About ourselves, the angels know all there is to be known from the post of an observer who needs no relief, misses nothing, forgets nothing. Beyond that, the angels, all of them, easily penetrate into the regions of our imagination and memory, areas about which the human observer can only guess; which means that our daydreams are not purely private affairs, they are shared by the whole of the angelic world, our sentimental journeys into the dear days of long ago are never solitary trips. We are not nearly so much alone as we imagine, whatever the hour or the place. In relation to the friendly angels, this is to our infinite comfort, and often enough to our acute embarrassment; while it brings home clearly our weak defenses against the hostile horde of devils, the help we unwittingly and constantly give to our bitter enemies, and our own desperate need for help from powers on a par with these enemies who so completely outmatch us.

The angels can introduce pictures into our imagination, they can reach into the storehouse of memory and parade the past before our mind’s eye; but there the great natural powers of the angelic world grind to a halt before the impregnable sovereignty of our intellect and our will. Not even the highest of the angels knows what a man is going to do next; the most gifted of angels cannot know what I am thinking at this moment. In this privacy of soul, we are equals of the angels; this territory is inviolable to all but almighty God Himself. Such is the stature of man’s dignity. We are spiritual as well as physical; we are free; our intellect and our will are not to be tampered with by any created force. So our thoughts, our deliberate desires, our loves are our own; for them we ourselves must take full credit or full blame. The angels can suggest through imagination and memory, they can coax, entice, threaten, or frighten through these avenues of our sense nature; but we are the ultimate masters in command of our lives.

Some of them are friendly with that staunch friendship that endures, even heightens, throughout our weaknesses, our failures, our pettiness, our positive malice; so friendly as to be on guard for us twenty-four hours a day. It is good to know the power of such friends, good for our courage, for our hopes, for our loneliness, for our self-respect. Other angels are relentlessly hostile, fired with a hate we did nothing to generate and which we can not dissipate by apology or appeasement. They will stop at nothing less than our total destruction, and even that will not satisfy but rather intensify their hate. In sheer self-defense, we can not disregard the information possessed by such an enemy.

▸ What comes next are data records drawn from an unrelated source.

(** X14. Every entry of a flattening, at any depth of embedding, stands
    for a named field that can be set: the field is not anonymous, its
    tag parses and is neither ignored nor embed, and the tag of the
    entry is that parsed tag but for what the embedding fields have
    added, which is prefixes in front of the name prefix and of the
    environment prefix, further variables, and a group when the field
    has none.  Nothing else of a tag is changed by the flattener. *)
Theorem X14_entries_are_named_fields fuel x x' out e :
  flattenedFields fuel x = Ok (x', out) ->
  e ∈ out ->
  CanSet (ff_value e) = true /\ entryOfField e.
Proof.
  intros Hf. revert e. apply Forall_forall.
  eapply (flattenedFields_inv
            (fun e => CanSet (ff_value e) = true /\ entryOfField e));
    [| |exact Hf].
  - intros ft tag fl c Hp Hi Ha He Hset. split; [exact Hset|].
    split; [exact Ha|]. exists tag. cbn [ff_field ff_tag].
    repeat split; auto.
    + exists "". reflexivity.
    + exists "". reflexivity.
  - intros tag e0 [Hset He]. split; [exact Hset|].
    apply entryOfField_compose. exact He.
Qed.



(** X17. Only command and embed fields are hydrated.  An anonymous
    pointer field with neither tag is flattened through the pointer as
    it stands: when it is nil the flattener panics, as it does on an
    embedded interface that is nil; when it points to a struct, the
    entries are those of that struct with the tag of the field
    composed, found where the pointer points, and the struct stays
    attached, updated by its own flattening and not replaced by a zero
    value. *)
Theorem X17_embedded_pointer_kept fuel f ft tag e :
  parseTag ft = inl tag ->
  Tag_Ignored tag = false ->
  Field_Anonymous ft = true ->
  Tag_Cmd tag = false -> Tag_Embed tag = false ->
  flattenField (flattenedFields (S fuel)) f ft (VPtr e None)
    = Panic "reflect: call of reflect.Value.NumField on a non-struct" /\
  flattenField (flattenedFields (S fuel)) f ft (VInterface None)
    = Panic "reflect: call of reflect.Value.NumField on a non-struct" /\
  forall n h fields x' out,
    flattenField (flattenedFields (S fuel)) f ft
                 (VPtr e (Some (VStruct n h fields))) = Ok (x', out) ->
    exists fields' sub,
      flattenLoop (flattenedFields fuel) (ptrElemFlag (fieldFlag f ft))
                  fields = Ok (fields', sub) /\
      x' = VPtr e (Some (VStruct n h fields')) /\
      out = map (composeTag tag) sub.
Proof.
  intros Hp Hi Ha Hc He.
  unfold flattenField. rewrite Hp, Hi, Ha.
  cbn [hydrate]. rewrite Hc, He.
  cbn [orb negb andb mbind result_bind].
  split; [reflexivity|]. split; [reflexivity|].
  intros n h fields x' out Hb.
  cbn [flattenedFields Indirect] in Hb.
  apply bind_Ok_inv in Hb as ([c' sub] & Hr & [= <- <-]).
  apply bind_Ok_inv in Hr as ([fields' sub'] & Hl & [= <- <-]).
  exists fields', sub'. auto.
Qed.


(** X18. A field that is not built as a branch needs a mapper: when
    the entries before it are accepted, an entry that is not excluded
    and not a branch (a struct with neither a cmd nor an arg tag is
    one, and so is every field that is not a struct), and for whose
    tag type and value the registry has no mapper, fails the node with
    the unsupported-field-type error on that field, whatever the
    registration set holds and whatever entries follow. *)
Theorem X18_unsupported_field_type
    rec k v before field after node seen node1 seen1 :
  buildEntries rec k v before node seen = Ok (node1, seen1) ->
  excluded k v field = false ->
  isBranch k field = false ->
  registry_ForNamedValue k (Tag_Type (ff_tag field)) (ff_value field)
    = None ->
  buildEntries rec k v (before ++ field :: after) node seen
  = Err (ErrUnsupportedType (Field_Name (ff_field field))).
Proof.
  intros Hb Hex Hbr Hm. rewrite buildEntries_app, Hb.
  cbn [mbind result_bind buildEntries].
  rewrite buildEntry_step, Hex, Hbr. cbv zeta. unfold buildField.
  cbn [Tag_Type set_Tag_Env]. rewrite Hm. reflexivity.
Qed.

End Builders.

(** * The claims on the examples *)

Lemma seedFlags_spec (flags : list Flag) (key : string) :
  key ∈ seedFlags flags <-> key ∈ map Flag_Name flags.
Proof.
  unfold seedFlags.
  assert (Hgen : forall (seen : gset string),
             key ∈ fold_left (fun seen flag => {[Flag_Name flag]} ∪ seen)
                             flags seen
             <-> key ∈ seen \/ key ∈ map Flag_Name flags).
  { induction flags as [|flag flags IH]; intros seen; simpl.
    - split; [auto | intros [Hk | Hk]; [exact Hk | inversion Hk]].
    - rewrite IH, elem_of_union, elem_of_singleton, elem_of_cons. tauto. }
  rewrite Hgen. split; [intros [Hk | Hk] | auto]; [|exact Hk].
  exfalso. exact (not_elem_of_empty key Hk).
Qed.

Section Examples.

#[local] Existing Instance asciiNaming.



(** Scenario A: the two sibling commands both declare [--port]/[-p]. *)
Example siblings_reuse_names :
  map (fun c => (Node_Name c, map Flag_Name (Node_Flags c),
                 map Flag_Short (Node_Flags c)))
      (Node_Children (Application_Node siblingsApp))
  = [("serve", ["port"], [112]); ("build", ["port"], [112])].
Proof. vm_compute. reflexivity. Qed.

(** The same flag declared by the parent before the command fails. *)
Example clash_is_refused :
  build 3 (plainKong []) (pointerTo clashCLI)
  = Err (ErrDuplicateFlag "port").
Proof. vm_compute. reflexivity. Qed.



(** The mixed struct as a plain command meets the mixing error. *)
Example mixed_command_is_refused :
  build 3 (plainKong []) (pointerTo mixCLI) = Err ErrMixChild.
Proof. vm_compute. reflexivity. Qed.


(** Scenario B: [src] then an optional [dst] compiles, with the
    positions 0 and 1; the other order is refused. *)
Example copy_positions :
  option_map
    (fun app => map (fun p => (Value_Name p, Value_Position p,
                               Value_Required p))
                    (Node_Positional (Application_Node app)))
    (match build 2 (plainKong []) (pointerTo copyCLI) with
     | Ok app => Some app
     | _ => None
     end)
  = Some [("src", 0, true); ("dst", 1, false)].
Proof. vm_compute. reflexivity. Qed.

Example optional_first_is_refused :
  build 2 (plainKong [])
    (pointerTo (VStruct "CLI" None
                  [(exportedField "Dst" (tagArg true), VString "");
                   (exportedField "Src" (tagArg false), VString "")]))
  = Err (ErrRequiredAfterOptional "src").
Proof. vm_compute. reflexivity. Qed.

Lemma C4_witness :
  buildNode 2 (plainKong []) (Val newFlag nameStruct) ArgumentNode ∅
  = Ok (nameNode, ∅) /\
  forall node' seen',
    buildChild (buildNode 2) (plainKong []) noNode ArgumentNode NoValue
               (exportedField "Name" (tagArgBranch ""))
               (Val newFlag nameStruct) (tagArgBranch "") "name" ∅
    = Ok (node', seen') ->
    exists p ps child,
      Node_Positional nameNode = p :: ps /\ Value_Name p = "name" /\
      Node_Children node' = Node_Children noNode ++ [child] /\
      Node_Argument child = Some p /\
      Node_Positional child = ps /\
      Node_Help child = (if String.eqb (Tag_Help (tagArgBranch "")) ""
                         then Value_Help p
                         else Tag_Help (tagArgBranch "")).
Proof.
  assert (Hb : buildNode 2 (plainKong []) (Val newFlag nameStruct)
                         ArgumentNode ∅ = Ok (nameNode, ∅))
    by (vm_compute; reflexivity).
  split; [exact Hb|].
  exact (proj1 (proj2 (proj2
           (C4_branch_argument_promotion (buildNode 2) (plainKong [])
              noNode ArgumentNode NoValue
              (exportedField "Name" (tagArgBranch ""))
              (Val newFlag nameStruct) (tagArgBranch "") "name" ∅
              nameNode ∅ eq_refl Hb eq_refl)))).
Defined.

(** C5, as stated, fails: the command field of [hydrateCLI] points to a
    struct that holds 7; after flattening it points to a zero struct. *)
Lemma C5_counterexample :
  exists v' out,
    flattenedFields 2 (Val newFlag hydrateCLI) = Ok (v', out) /\
    v' = VStruct "CLI" None
           [(exportedField "Sub" tagCmd,
             VPtr subType
                  (Some (VStruct "Sub" None
                           [(exportedField "N" newEmptyTag, VInt 0)])))] /\
    v' <> hydrateCLI.
Proof.
  eexists _, _. split; [vm_compute; reflexivity|].
  split; [reflexivity|]. vm_compute. intros Heq. discriminate Heq.
Qed.

Lemma C5_witness :
  flattenField (flattenedFields 1) newFlag (exportedField "Sub" tagCmd)
               (VPtr subType (Some subSeven))
  = flattenField (flattenedFields 1) newFlag (exportedField "Sub" tagCmd)
                 (VPtr subType None).
Proof.
  exact (proj1 (C5_hydration_replaces_reference (flattenedFields 1) newFlag
                  (exportedField "Sub" tagCmd) tagCmd subType
                  (Some subSeven) eq_refl eq_refl eq_refl)).
Defined.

That a mere man, the lowest of the intellectual creatures and so far beneath the devils in natural gifts, should, by the grace of God, go beyond the limits of nature to eternal life in the home of God is galling to the devil and a constant prod to his envy. That this particular soul should reach such heights triumphing over Satan’s diabolic genius is a bitter humiliation and added fuel to the fire of his hatred of God. Both that envy and hatred are fed by the devil’s disgust with the sins of men. True, he knows that he is guilty of all the sins he induces men to commit; but that guilt is a far cry from any affection for the things that so easily enslave a man. A man surrendering to the allure or violence of passion, immersing himself in the world of sense, playing the slave to things designed to serve him – all this is revolting to the devil’s purely spiritual nature even when he is playing the principal part in bringing about such a degradation of a man. His utter disgust with the depths to which man can sink is still more reason for his envy that such creatures can still aspire to heaven while Satan himself must grovel eternally in hell.